Sewell later claimed it was his idea to bake their pizzas in distinctly deep pans with enormous quantities of toppings. That would make him, definitively, the Creator of Chicago Deep Dish. Unsurprisingly, another employee at Ric’s Pizzeria disputed Sewell’s account. What’s beyond dispute is Sewell’s role in the eventual popularization of Chicago deep dish pizza. He managed, and eventually owned (after Ric’s death), the pizzeria at Ohio and Wabash. Its continued success led Sewell to open another location a block away. The original became Pizzeria Uno and the latter Pizzeria Due. We must give credit to these venues and Sewell. It was their popularity which made deep dish a cultural phenomenon.
Rudy Malnati, Sr.
The story doesn’t end there, however. The third claimant in this game of pies is the father of the famous Lou Malnati. The Malnati’s patriarch, Rudy, had been Ric’s bartender and worked as the manager of Pizzeria Uno for Sewell. In later years, the Malnati clan said Rudy created the original recipe for the deep dish pizza. Again there is no “smoking gun” piece of evidence – say a hand-written recipe or a photo of Malnati in the moment of creation – to prove this claim. Yet news clippings from the ’40s and ’50s list Rudy Malnati as the Pizzeria Uno’s manager and co-owner. The evidence is circumstantial, but Malnati was clearly part of the process.

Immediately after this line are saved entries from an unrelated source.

(* ===== verification/BwmPolicy.v ===== *)
(** * The default bandwidth policy

    Models src/src/XrdBwm/XrdBwmPolicy1.hh and XrdBwmPolicy1.cc. The requests are
    objects of a heap linked by [Next], as the queues share and relink them; a
    deleted object is not in the heap. The mutex makes every routine one step,
    and [Dispatch] is one turn of its loop: it returns a request or waits for the
    semaphore. *)

From stdpp Require Import base tactics list_numbers numbers option gmap list.
From S2P Require Import Prelude.

(** [Flow]: the queues. *)
Inductive Flow := In | Out | Xeq.

#[export] Instance Flow_eq_dec : EqDecision Flow.
Proof. solve_decision. Defined.

Record refReq := MkReq { rq_Next : option Z; rq_refID : Z; rq_Way : Flow }.

(** [refReq( id, xF )] *)
Definition refReq_new (id : Z) (incoming : bool) : refReq :=
  MkReq None id (if incoming then In else Out).

Record refSch := MkSch { First : option Z; Last : option Z; Num : Z; curSlots : Z; maxSlots : Z }.

Record Policy1 := MkPolicy {
  bw_heap : gmap Z refReq; bw_In : refSch; bw_Out : refSch; bw_Xeq : refSch;
  bw_refID : Z; bw_posted : Z }.

(** [theQ[f]] *)
Definition theQ (f : Flow) (s : Policy1) : refSch :=
  match f with In => bw_In s | Out => bw_Out s | Xeq => bw_Xeq s end.

Definition set_Q (f : Flow) (q : refSch) (s : Policy1) : Policy1 :=
  match f with
  | In => MkPolicy (bw_heap s) q (bw_Out s) (bw_Xeq s) (bw_refID s) (bw_posted s)
  | Out => MkPolicy (bw_heap s) (bw_In s) q (bw_Xeq s) (bw_refID s) (bw_posted s)
  | Xeq => MkPolicy (bw_heap s) (bw_In s) (bw_Out s) q (bw_refID s) (bw_posted s)
  end.

Definition set_bwheap (h : gmap Z refReq) (s : Policy1) : Policy1 :=
  MkPolicy h (bw_In s) (bw_Out s) (bw_Xeq s) (bw_refID s) (bw_posted s).

Definition set_slots (n : Z) (q : refSch) : refSch := MkSch (First q) (Last q) (Num q) n (maxSlots q).

(** [XrdBwmPolicy1( inslots, outslots )] *)
Definition XrdBwmPolicy1 (inslots outslots : Z) : Policy1 :=
  MkPolicy ∅ (MkSch None None 0 inslots inslots) (MkSch None None 0 outslots outslots)
    (MkSch None None 0 0 0) 1 0.

(** The object a pointer refers to. *)
Definition req_at (s : Policy1) (p : Z) : res refReq :=
  match bw_heap s !! p with Some r => Ok r | None => Fault end.

(** [refSch::Add( rP )] *)
Definition Sch_Add (f : Flow) (rP : Z) (s : Policy1) : res Policy1 :=
  let q := theQ f s in
  r ← req_at s rP;
  let s := set_bwheap (<[rP := MkReq (Last q) (rq_refID r) (rq_Way r)]> (bw_heap s)) s in
  let q :=
    match Last q with
    | Some _ => MkSch (First q) (Some rP) (Num q + 1) (curSlots q) (maxSlots q)
    | None => MkSch (Some rP) (Some rP) (Num q + 1) (curSlots q) (maxSlots q)
    end in
  Ok (set_Q f q s).

(** [refSch::Next()] *)
Definition Sch_Next (f : Flow) (s : Policy1) : res (option Z * Policy1) :=
  let q := theQ f s in
  match First q with
  | None => Ok (None, s)
  | Some rP =>
      if curSlots q =? 0 then Ok (Some rP, s)
      else
        r ← req_at s rP;
        let last := match rq_Next r with Some _ => Last q | None => None end in
        Ok (Some rP, set_Q f (MkSch (rq_Next r) last (Num q - 1) (curSlots q - 1) (maxSlots q)) s)
  end.

(** The walk of [Yank]: what precedes the request and the request, or nothing. *)
Fixpoint Yank_walk (fuel : nat) (rID : Z) (s : Policy1) (pP rP : option Z)
  : res (option (option Z * Z * refReq)) :=
  match rP with
  | None => Ok None
  | Some p =>
      match fuel with
      | O => Diverge
      | S fuel =>
          r ← req_at s p;
          if rID =? rq_refID r then Ok (Some (pP, p, r))
          else Yank_walk fuel rID s (Some p) (rq_Next r)
      end
  end.

(** [refSch::Yank( rID )]; without a cycle the walk visits every request of the
    heap at most once. *)
Definition Yank (f : Flow) (rID : Z) (s : Policy1) : res (option (Z * refReq) * Policy1) :=
  let q := theQ f s in
  found ← Yank_walk (S (size (bw_heap s))) rID s None (First q);
  match found with
  | None => Ok (None, s)
  | Some (pP, rP, r) =>
      s ← match pP with
          | Some p =>
              pr ← req_at s p;
              Ok (set_bwheap (<[p := MkReq (rq_Next r) (rq_refID pr) (rq_Way pr)]> (bw_heap s)) s)
          | None => Ok s
          end;
      let first := match pP with Some _ => First q | None => rq_Next r end in
      let last := if bool_decide (Some rP = Last q) then pP else Last q in
      Ok (Some (rP, r), set_Q f (MkSch first last (Num q - 1) (curSlots q) (maxSlots q)) s)
  end.

(** One turn of [Dispatch( RespBuff, RespSize )]: the request made active, or
    nothing when it waits for the semaphore. *)
Definition Dispatch (s : Policy1) : res (option Z * Policy1) :=
  '(rP, s) ← Sch_Next In s;
  '(rP, s) ← match rP with Some _ => Ok (rP, s) | None => Sch_Next Out s end;
  match rP with
  | None => Ok (None, s)
  | Some rP =>
      s ← Sch_Add Xeq rP s;
      r ← req_at s rP;
      Ok (Some (rq_refID r), s)
  end.

(** [delete rP] *)
Definition delete_req (rP : Z) (s : Policy1) : Policy1 := set_bwheap (delete rP (bw_heap s)) s.

(** [Done( rHandle )] *)
Definition Done (rHandle : Z) (s : Policy1) : res (Z * Policy1) :=
  let rHandle := if rHandle <? 0 then - rHandle else rHandle in
  '(r, s) ← Yank Xeq rHandle s;
  match r with
  | Some (rP, r) =>
      let q := theQ (rq_Way r) s in
      let s' := set_Q (rq_Way r) (set_slots (curSlots q + 1) q) s in
      let s' := if curSlots q =? 0
                then MkPolicy (bw_heap s') (bw_In s') (bw_Out s') (bw_Xeq s') (bw_refID s') (bw_posted s' + 1)
                else s' in
      Ok (1, delete_req rP s')
  | None =>
      '(r, s) ← Yank In rHandle s;
      '(r, s) ← match r with Some _ => Ok (r, s) | None => Yank Out rHandle s end;
      match r with
      | Some (rP, _) => Ok (-1, delete_req rP s)
      | None => Ok (0, s)
      end
  end.

(** [Schedule( RespBuff, RespSize, Parms )] of a request in the given direction:
    the handle. *)
Definition Schedule (incoming : bool) (s : Policy1) : res (Z * Policy1) :=
  let myID := i32 (bw_refID s + 1) in
  let rP := fresh (dom (bw_heap s)) in
  let r := refReq_new myID incoming in
  let s := MkPolicy (<[rP := r]> (bw_heap s)) (bw_In s) (bw_Out s) (bw_Xeq s) myID (bw_posted s) in
  let q := theQ (rq_Way r) s in
  if 0 <? curSlots q then
    s ← Sch_Add Xeq rP (set_Q (rq_Way r) (set_slots (curSlots q - 1) q) s);
    Ok (myID, s)
  else if negb (maxSlots q =? 0) then
    s ← Sch_Add (rq_Way r) rP s;
    Ok (- myID, s)
  else Ok (0, delete_req rP s).

(** [Status( numqIn, numqOut, numXeq )] *)
Definition Status (s : Policy1) : Z * Z * Z := (Num (bw_In s), Num (bw_Out s), Num (bw_Xeq s)).

(** ** Requests that run at once *)

(** [k] incoming requests, one after the other. *)
Fixpoint schedule_n (k : nat) (s : Policy1) : res Policy1 :=
  match k with
  | O => Ok s
  | S k => s ← schedule_n k s; '(_, s) ← Schedule true s; Ok s
  end.

(** After some requests have been made active at once, the active queue starts
    at the first of them, which points nowhere, whatever its counter says. *)
Record first_only (inslots : Z) (k : nat) (s : Policy1) : Prop := {
  fo_slots : curSlots (bw_In s) = inslots - Z.of_nat k;
  fo_max : maxSlots (bw_In s) = inslots;
  fo_id : bw_refID s = 1 + Z.of_nat k;
  fo_num : Num (bw_Xeq s) = Z.of_nat k;
  fo_first : exists p, First (bw_Xeq s) = Some p /\ bw_heap s !! p = Some (MkReq None 2 In);
  fo_last : exists l, Last (bw_Xeq s) = Some l /\ is_Some (bw_heap s !! l);
  fo_in : First (bw_In s) = None /\ First (bw_Out s) = None }.

Lemma schedule_step inslots k s : first_only inslots k s -> (0 < k)%nat ->
  Z.of_nat (S k) <= inslots -> inslots < 2 ^ 31 - 2 ->
  exists s', Schedule true s = Ok (2 + Z.of_nat k, s') /\ first_only inslots (S k) s'.
Proof.
  intros [H1 H2 H3 H4 (p & H5 & H6) (l & H7 & H8) [H9 H10]] Hk Hin Hmax. unfold Schedule.
  rewrite H3. replace (i32 (1 + Z.of_nat k + 1)) with (2 + Z.of_nat k)
    by (unfold i32; rewrite Z.mod_small by lia; lia).
  set (a := fresh (dom (bw_heap s))).
  assert (bw_heap s !! a = None) as Ha by (apply not_elem_of_dom, is_fresh).
  cbn [refReq_new rq_Way theQ bw_In]. rewrite H1.
  destruct (Z.ltb_spec 0 (inslots - Z.of_nat k)); [|lia].
  unfold Sch_Add, req_at. cbn [set_Q bw_heap theQ bw_Xeq]. rewrite lookup_insert_eq.
  step_ok. rewrite H7. step_ok. eexists. split; [reflexivity|].
  split; cbn; [lia|done|lia|lia| | |done].
  - exists p. split; [done|]. rewrite lookup_insert_ne, lookup_insert_ne by congruence. done.
  - exists a. split; [done|]. rewrite lookup_insert_eq. by eexists.
Qed.

Lemma schedule_first inslots outslots : 1 <= inslots ->
  exists s, Schedule true (XrdBwmPolicy1 inslots outslots) = Ok (2, s) /\ first_only inslots 1 s.
Proof.
  intros Hin. unfold Schedule. cbn [XrdBwmPolicy1 bw_refID refReq_new rq_Way theQ bw_In curSlots].
  destruct (Z.ltb_spec 0 inslots); [|lia].
  unfold Sch_Add, req_at. cbn [set_Q bw_heap theQ bw_Xeq]. rewrite lookup_insert_eq. step_ok. cbn [Last].
  step_ok. eexists. split; [reflexivity|].
  split; cbn; [lia|done|done|done| | |done]; (eexists; split; [reflexivity|]);
    rewrite lookup_insert_eq; [done|by eexists].
Qed.

Lemma schedule_many inslots outslots k : (0 < k)%nat -> Z.of_nat k <= inslots -> inslots < 2 ^ 31 - 2 ->
  exists s, schedule_n k (XrdBwmPolicy1 inslots outslots) = Ok s /\ first_only inslots k s.
Proof.
  induction k as [|k IH]; [lia|]. intros _ Hk Hin. cbn [schedule_n].
  destruct k as [|k].
  - cbn [schedule_n]. step_ok. destruct (schedule_first inslots outslots) as (s & -> & Hs); [lia|]. cbn. eauto.
  - destruct IH as (s & -> & Hs); [lia|lia|done|]. step_ok.
    destruct (schedule_step inslots (S k) s Hs) as (s' & -> & Hs'); [lia|lia|done|]. cbn. eauto.
Qed.

Lemma Yank_empty f id s : First (theQ f s) = None -> Yank f id s = Ok (None, s).
Proof. intros H. unfold Yank. by rewrite H. Qed.

Lemma Yank_single f id s p r : First (theQ f s) = Some p -> bw_heap s !! p = Some r ->
  rq_Next r = None ->
  if id =? rq_refID r then exists s', Yank f id s = Ok (Some (p, r), s')
  else Yank f id s = Ok (None, s).
Proof.
  intros H1 H2 H3. unfold Yank. rewrite H1. cbn [Yank_walk]. unfold req_at. rewrite H2. step_ok.
  destruct (id =? rq_refID r).
  - step_ok. step_ok. eexists. reflexivity.
  - rewrite H3. destruct (size (bw_heap s)); done.
Qed.

(** The walk along the active queue finds the first request or nothing. *)
Lemma done_first_only inslots k s id : first_only inslots k s -> 0 <= id ->
  exists s', Done id s = Ok (if id =? 2 then 1 else 0, s').
Proof.
  intros [H1 H2 H3 H4 (p & H5 & H6) (l & H7 & H8) [H9 H10]] Hid. unfold Done.
  destruct (Z.ltb_spec id 0); [lia|].
  pose proof (Yank_single Xeq id s p _ H5 H6 eq_refl) as Hy. cbn [rq_refID] in Hy.
  destruct (Z.eqb_spec id 2) as [->|Hne].
  - destruct Hy as [s' ->]. step_ok. eexists. reflexivity.
  - rewrite Hy. step_ok. rewrite (Yank_empty In) by done. step_ok.
    rewrite (Yank_empty Out) by done. step_ok. eexists. reflexivity.
Qed.

(** However many requests start at once within the slots of a new policy,
    the policy counts them as active, but Done of their handles releases the
    first one only: for every other it reports that there is no such request,
    because the active queue links backwards from its last request and is
    searched from its first. *)
Theorem Done_releases_first_only inslots outslots k :
  1 <= Z.of_nat k <= inslots -> inslots < 2 ^ 31 - 2 ->
  exists s, schedule_n k (XrdBwmPolicy1 inslots outslots) = Ok s /\
    Status s = (Num (bw_In s), Num (bw_Out s), Z.of_nat k) /\
    forall id, 2 <= id <= Z.of_nat k + 1 ->
      exists s', Done id s = Ok (if id =? 2 then 1 else 0, s').
Proof.
  intros Hk Hin. destruct (schedule_many inslots outslots k) as (s & Hs & Hf); [lia..|].
  exists s. split; [done|]. split; [unfold Status; by rewrite (fo_num _ _ _ Hf)|].
  intros id Hid. by apply (done_first_only inslots k s id Hf); lia.
Qed.

Lemma Done_releases_first_only_witness :
  exists s, schedule_n 3 (XrdBwmPolicy1 4 4) = Ok s /\
    Status s = (Num (bw_In s), Num (bw_Out s), 3) /\
    forall id, 2 <= id <= 3 + 1 -> exists s', Done id s = Ok (if id =? 2 then 1 else 0, s').
Proof. apply (Done_releases_first_only 4 4 3); lia. Defined.

(** ** Dispatching *)

Lemma Sch_Next_full f s p : First (theQ f s) = Some p -> curSlots (theQ f s) = 0 ->
  Sch_Next f s = Ok (Some p, s).
Proof. intros H1 H2. unfold Sch_Next. by rewrite H1, H2. Qed.

(** When a request waits and no slot is free, Dispatch still makes it
    active instead of waiting: it adds the request to the active queue, leaves
    it where it was in the waiting one, and the next turn hands out the same
    request again. *)
Theorem Dispatch_ignores_slots s p r :
  First (bw_In s) = Some p -> bw_heap s !! p = Some r -> curSlots (bw_In s) = 0 ->
  exists s', Dispatch s = Ok (Some (rq_refID r), s') /\
    First (bw_In s') = Some p /\ Num (bw_In s') = Num (bw_In s) /\
    Num (bw_Xeq s') = Num (bw_Xeq s) + 1 /\
    exists s'', Dispatch s' = Ok (Some (rq_refID r), s'').
Proof.
  assert (forall s r, First (bw_In s) = Some p -> bw_heap s !! p = Some r -> curSlots (bw_In s) = 0 ->
    exists s', Dispatch s = Ok (Some (rq_refID r), s') /\ bw_In s' = bw_In s /\
      Num (bw_Xeq s') = Num (bw_Xeq s) + 1 /\
      bw_heap s' !! p = Some (MkReq (Last (bw_Xeq s)) (rq_refID r) (rq_Way r))) as Hstep.
  { clear. intros s r H1 H2 H3. unfold Dispatch. rewrite (Sch_Next_full In s p H1 H3). do 2 step_ok.
    unfold Sch_Add, req_at. rewrite H2. step_ok. step_ok. eexists. split.
    - destruct (Last (bw_Xeq s)); cbn [set_Q set_bwheap bw_heap]; rewrite lookup_insert_eq; reflexivity.
    - cbn [theQ]. destruct (Last (bw_Xeq s)); cbn; rewrite lookup_insert_eq; done. }
  intros H1 H2 H3. destruct (Hstep s r H1 H2 H3) as (s' & Hd & Hin & Hn & Hh).
  exists s'. split; [done|]. rewrite Hin. split; [done|]. split; [done|]. split; [done|].
  destruct (Hstep s' _ ltac:(by rewrite Hin) Hh ltac:(by rewrite Hin)) as (s'' & Hd' & _). eauto.
Qed.

(** One slot, two requests: the second one runs beside the first. *)
Definition sample_busy : res Policy1 :=
  '(_, s) ← Schedule true (XrdBwmPolicy1 1 1); '(_, s) ← Schedule true s; Ok s.

Lemma Dispatch_ignores_slots_witness :
  exists s p r s', sample_busy = Ok s /\ First (bw_In s) = Some p /\ bw_heap s !! p = Some r /\
    Dispatch s = Ok (Some (rq_refID r), s').
Proof.
  assert (exists s p r, sample_busy = Ok s /\ First (bw_In s) = Some p /\ bw_heap s !! p = Some r /\
    curSlots (bw_In s) = 0) as (s & p & r & Hs & H1 & H2 & H3) by (vm_compute; eauto 10).
  destruct (Dispatch_ignores_slots s p r H1 H2 H3) as (s' & H & _). exists s, p, r, s'. done.
Defined.

(** The second turn links the request to itself, and a search for a third handle
    never ends. *)
Example cyclic_queue :
  (s ← sample_busy; '(_, s) ← Dispatch s; '(_, s) ← Dispatch s; '(_, s) ← Done 2 s; Done 9 s) = Diverge.
Proof. vm_compute. done. Qed.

The larger Malnati clan can point to their family’s continued success in the deep dish business as further proof that Chicago deep dish pizza is in their DNA. Rudy, Jr. founded Pizano’s Pizza in 1991 and his brother, Lou, opened his own eponymous restaurant in the 1970s. As late as 2009, Rudy Sr.’s widow was still using her husband’s recipe from the 1940s to create the dough at her son’s pizza joint.
The Birthplace of Chicago Deep Dish Pizza
All of these claims eventually circle back to the same spot: 29 East Ohio Street. That stately Italianate house, just a few blocks from the Mag Mile, is a lingering remnant of the vanished McCormickville neighborhood. It is now one of the sacred spots in Chicago’s streetscape. Here, three men from wildly different backgrounds, created our most distinguished and distinctive contribution to American dining. Regardless of who exactly invented it, Chicago deep dish is iconic and its birthplace deserves every bit of touristy fame it has received.